- **Your goal**
The number of lines containing "TNotFound" is the only answer wanted; work it out from the entries below.

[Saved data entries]

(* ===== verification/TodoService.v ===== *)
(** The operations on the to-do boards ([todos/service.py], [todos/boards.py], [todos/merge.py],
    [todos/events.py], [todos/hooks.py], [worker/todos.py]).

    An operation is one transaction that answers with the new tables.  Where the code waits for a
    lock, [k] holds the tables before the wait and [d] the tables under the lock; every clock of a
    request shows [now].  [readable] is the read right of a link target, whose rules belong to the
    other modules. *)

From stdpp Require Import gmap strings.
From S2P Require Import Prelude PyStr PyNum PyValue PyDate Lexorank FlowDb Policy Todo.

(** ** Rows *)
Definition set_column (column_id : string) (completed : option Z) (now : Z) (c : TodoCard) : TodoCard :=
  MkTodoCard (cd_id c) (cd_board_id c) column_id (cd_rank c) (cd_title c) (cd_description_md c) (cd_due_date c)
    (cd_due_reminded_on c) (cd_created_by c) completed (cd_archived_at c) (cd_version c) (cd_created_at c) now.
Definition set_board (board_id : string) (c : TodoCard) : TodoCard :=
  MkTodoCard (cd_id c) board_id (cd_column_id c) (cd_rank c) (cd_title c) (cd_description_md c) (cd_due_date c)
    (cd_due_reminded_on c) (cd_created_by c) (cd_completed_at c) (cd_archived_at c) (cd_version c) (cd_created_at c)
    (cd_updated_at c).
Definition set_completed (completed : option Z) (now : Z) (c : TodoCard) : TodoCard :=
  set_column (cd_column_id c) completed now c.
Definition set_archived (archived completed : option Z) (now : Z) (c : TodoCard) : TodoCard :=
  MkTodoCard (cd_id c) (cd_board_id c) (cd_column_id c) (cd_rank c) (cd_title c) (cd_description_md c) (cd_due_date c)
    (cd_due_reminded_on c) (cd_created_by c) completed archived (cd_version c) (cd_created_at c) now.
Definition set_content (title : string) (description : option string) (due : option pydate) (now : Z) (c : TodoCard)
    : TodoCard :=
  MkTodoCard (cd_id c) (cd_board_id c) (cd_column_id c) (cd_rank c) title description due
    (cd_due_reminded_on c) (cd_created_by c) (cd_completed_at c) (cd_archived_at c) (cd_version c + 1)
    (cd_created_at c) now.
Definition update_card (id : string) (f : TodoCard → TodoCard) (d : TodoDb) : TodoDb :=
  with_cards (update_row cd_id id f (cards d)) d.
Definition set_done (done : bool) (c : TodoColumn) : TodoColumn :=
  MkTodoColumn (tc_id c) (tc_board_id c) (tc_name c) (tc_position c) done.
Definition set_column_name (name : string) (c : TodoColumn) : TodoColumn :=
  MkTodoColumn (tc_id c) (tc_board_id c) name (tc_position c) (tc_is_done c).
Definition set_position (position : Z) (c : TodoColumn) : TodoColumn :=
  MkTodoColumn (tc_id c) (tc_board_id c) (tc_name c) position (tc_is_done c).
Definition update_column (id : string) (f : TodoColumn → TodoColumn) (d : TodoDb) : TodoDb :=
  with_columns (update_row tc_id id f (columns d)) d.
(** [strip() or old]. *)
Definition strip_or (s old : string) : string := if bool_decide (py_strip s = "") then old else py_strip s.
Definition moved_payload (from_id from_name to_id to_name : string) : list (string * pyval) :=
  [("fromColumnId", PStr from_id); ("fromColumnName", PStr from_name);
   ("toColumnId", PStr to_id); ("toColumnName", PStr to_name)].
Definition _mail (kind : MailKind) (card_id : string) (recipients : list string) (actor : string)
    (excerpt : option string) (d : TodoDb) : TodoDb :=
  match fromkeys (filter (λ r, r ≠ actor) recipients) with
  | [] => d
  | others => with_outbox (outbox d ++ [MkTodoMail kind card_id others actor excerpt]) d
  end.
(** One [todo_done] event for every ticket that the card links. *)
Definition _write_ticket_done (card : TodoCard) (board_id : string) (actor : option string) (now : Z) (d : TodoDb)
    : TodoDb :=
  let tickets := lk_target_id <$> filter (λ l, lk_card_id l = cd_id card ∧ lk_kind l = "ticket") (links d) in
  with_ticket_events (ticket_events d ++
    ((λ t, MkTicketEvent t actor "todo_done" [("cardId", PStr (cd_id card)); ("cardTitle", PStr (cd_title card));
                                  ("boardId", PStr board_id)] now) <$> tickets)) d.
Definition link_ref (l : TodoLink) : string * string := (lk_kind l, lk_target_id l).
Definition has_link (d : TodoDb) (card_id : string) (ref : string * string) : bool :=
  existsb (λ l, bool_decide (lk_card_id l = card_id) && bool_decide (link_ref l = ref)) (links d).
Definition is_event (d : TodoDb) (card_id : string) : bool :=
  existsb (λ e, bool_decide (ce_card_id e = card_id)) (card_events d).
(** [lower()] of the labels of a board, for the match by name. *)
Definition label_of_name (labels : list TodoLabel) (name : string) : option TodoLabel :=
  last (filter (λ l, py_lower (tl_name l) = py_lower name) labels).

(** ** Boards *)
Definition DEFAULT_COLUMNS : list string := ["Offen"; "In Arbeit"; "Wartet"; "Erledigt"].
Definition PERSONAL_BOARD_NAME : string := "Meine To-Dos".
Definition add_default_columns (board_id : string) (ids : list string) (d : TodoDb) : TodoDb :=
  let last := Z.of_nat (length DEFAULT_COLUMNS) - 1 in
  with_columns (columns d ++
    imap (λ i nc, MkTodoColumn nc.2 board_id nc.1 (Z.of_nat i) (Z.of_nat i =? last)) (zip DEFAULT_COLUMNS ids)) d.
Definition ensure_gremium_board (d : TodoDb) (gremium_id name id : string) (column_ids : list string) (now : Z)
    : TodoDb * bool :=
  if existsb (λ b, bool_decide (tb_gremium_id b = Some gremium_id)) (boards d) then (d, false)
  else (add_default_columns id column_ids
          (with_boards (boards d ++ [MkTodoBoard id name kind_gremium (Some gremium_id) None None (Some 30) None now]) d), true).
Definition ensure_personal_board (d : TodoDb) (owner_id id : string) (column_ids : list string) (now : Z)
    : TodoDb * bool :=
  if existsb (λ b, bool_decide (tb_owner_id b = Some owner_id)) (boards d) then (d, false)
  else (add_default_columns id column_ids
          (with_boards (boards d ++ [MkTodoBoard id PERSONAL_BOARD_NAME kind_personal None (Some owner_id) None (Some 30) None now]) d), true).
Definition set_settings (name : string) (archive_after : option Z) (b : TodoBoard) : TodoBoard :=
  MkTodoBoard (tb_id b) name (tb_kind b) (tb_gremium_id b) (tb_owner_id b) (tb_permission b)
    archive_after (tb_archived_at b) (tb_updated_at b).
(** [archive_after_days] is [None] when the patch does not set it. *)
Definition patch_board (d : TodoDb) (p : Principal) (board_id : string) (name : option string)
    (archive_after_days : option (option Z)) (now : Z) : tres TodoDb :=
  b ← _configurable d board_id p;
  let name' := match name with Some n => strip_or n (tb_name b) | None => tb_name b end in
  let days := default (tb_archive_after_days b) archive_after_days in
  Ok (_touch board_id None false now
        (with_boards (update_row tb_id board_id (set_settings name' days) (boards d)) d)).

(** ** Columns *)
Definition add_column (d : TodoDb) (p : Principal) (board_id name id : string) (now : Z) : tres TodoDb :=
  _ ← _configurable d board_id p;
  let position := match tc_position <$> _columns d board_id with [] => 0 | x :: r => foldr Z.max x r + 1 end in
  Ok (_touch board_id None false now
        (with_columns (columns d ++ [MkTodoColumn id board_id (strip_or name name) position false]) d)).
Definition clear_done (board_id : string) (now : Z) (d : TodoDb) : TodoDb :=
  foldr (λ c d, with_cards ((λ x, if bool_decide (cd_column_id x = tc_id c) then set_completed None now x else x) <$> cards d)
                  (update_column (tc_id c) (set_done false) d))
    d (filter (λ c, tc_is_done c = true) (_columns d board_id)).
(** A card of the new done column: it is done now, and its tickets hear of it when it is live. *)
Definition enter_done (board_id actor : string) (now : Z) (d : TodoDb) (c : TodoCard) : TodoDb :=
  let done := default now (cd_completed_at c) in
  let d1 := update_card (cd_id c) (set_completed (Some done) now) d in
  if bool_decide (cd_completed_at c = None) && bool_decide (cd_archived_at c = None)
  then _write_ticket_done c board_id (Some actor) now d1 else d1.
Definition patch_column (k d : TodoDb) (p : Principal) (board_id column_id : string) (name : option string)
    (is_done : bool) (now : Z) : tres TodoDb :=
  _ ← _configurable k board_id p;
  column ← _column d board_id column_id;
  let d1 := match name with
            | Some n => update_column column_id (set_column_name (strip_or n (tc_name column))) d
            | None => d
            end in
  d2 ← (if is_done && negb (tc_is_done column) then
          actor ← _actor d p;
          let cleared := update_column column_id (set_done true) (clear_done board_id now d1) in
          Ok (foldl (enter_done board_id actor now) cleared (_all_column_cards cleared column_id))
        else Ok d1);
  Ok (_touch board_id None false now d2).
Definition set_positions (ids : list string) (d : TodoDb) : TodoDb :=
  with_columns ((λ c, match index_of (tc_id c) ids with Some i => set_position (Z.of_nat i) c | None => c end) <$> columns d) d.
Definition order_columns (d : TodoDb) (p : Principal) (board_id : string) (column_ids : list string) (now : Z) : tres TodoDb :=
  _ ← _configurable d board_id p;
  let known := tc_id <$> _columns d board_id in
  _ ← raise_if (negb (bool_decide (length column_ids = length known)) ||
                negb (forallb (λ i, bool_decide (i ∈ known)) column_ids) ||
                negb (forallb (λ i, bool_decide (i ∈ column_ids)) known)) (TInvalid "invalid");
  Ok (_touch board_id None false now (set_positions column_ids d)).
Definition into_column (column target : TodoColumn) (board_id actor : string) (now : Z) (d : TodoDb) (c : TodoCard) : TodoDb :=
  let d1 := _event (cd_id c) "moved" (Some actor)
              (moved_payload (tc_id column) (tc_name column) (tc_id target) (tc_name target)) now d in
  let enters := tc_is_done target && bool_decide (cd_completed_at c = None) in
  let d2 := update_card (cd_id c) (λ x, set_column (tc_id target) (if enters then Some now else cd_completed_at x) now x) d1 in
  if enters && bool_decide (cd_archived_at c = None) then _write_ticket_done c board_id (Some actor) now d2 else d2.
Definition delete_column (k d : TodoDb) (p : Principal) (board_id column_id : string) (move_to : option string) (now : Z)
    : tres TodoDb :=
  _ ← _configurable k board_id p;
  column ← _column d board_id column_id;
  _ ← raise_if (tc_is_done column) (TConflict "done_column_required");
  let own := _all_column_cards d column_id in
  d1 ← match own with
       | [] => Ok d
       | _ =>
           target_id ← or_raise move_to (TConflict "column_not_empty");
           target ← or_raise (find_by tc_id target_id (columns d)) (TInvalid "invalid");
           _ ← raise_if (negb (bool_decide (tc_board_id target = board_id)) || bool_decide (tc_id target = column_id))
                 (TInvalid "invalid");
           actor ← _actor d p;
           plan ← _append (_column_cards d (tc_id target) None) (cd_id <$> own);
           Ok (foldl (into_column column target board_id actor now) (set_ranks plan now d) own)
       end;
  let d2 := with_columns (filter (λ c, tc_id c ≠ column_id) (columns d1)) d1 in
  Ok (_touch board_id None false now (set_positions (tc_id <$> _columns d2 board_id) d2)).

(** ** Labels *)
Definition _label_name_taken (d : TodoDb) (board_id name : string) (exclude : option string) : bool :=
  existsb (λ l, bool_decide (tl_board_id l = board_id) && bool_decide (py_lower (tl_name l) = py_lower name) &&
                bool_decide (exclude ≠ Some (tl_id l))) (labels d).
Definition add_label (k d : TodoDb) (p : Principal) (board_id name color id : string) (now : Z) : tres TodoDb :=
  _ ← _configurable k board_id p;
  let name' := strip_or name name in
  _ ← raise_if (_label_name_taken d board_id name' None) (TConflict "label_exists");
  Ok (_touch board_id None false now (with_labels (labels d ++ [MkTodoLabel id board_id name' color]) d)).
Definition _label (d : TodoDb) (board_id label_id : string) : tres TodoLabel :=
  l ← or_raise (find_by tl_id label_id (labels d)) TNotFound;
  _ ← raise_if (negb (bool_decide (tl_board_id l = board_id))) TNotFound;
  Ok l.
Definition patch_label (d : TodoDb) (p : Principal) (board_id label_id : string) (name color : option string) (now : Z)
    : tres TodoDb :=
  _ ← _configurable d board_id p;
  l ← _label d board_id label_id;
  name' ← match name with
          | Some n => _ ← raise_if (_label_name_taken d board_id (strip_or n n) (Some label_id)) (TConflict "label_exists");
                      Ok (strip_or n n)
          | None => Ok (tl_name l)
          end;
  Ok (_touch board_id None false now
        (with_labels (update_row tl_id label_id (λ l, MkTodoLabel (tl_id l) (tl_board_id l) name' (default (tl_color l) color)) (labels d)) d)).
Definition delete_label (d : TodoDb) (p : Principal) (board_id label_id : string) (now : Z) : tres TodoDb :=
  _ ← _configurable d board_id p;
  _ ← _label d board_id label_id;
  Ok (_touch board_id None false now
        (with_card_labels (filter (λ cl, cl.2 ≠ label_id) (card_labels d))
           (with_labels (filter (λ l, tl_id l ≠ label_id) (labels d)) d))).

- **Response**
2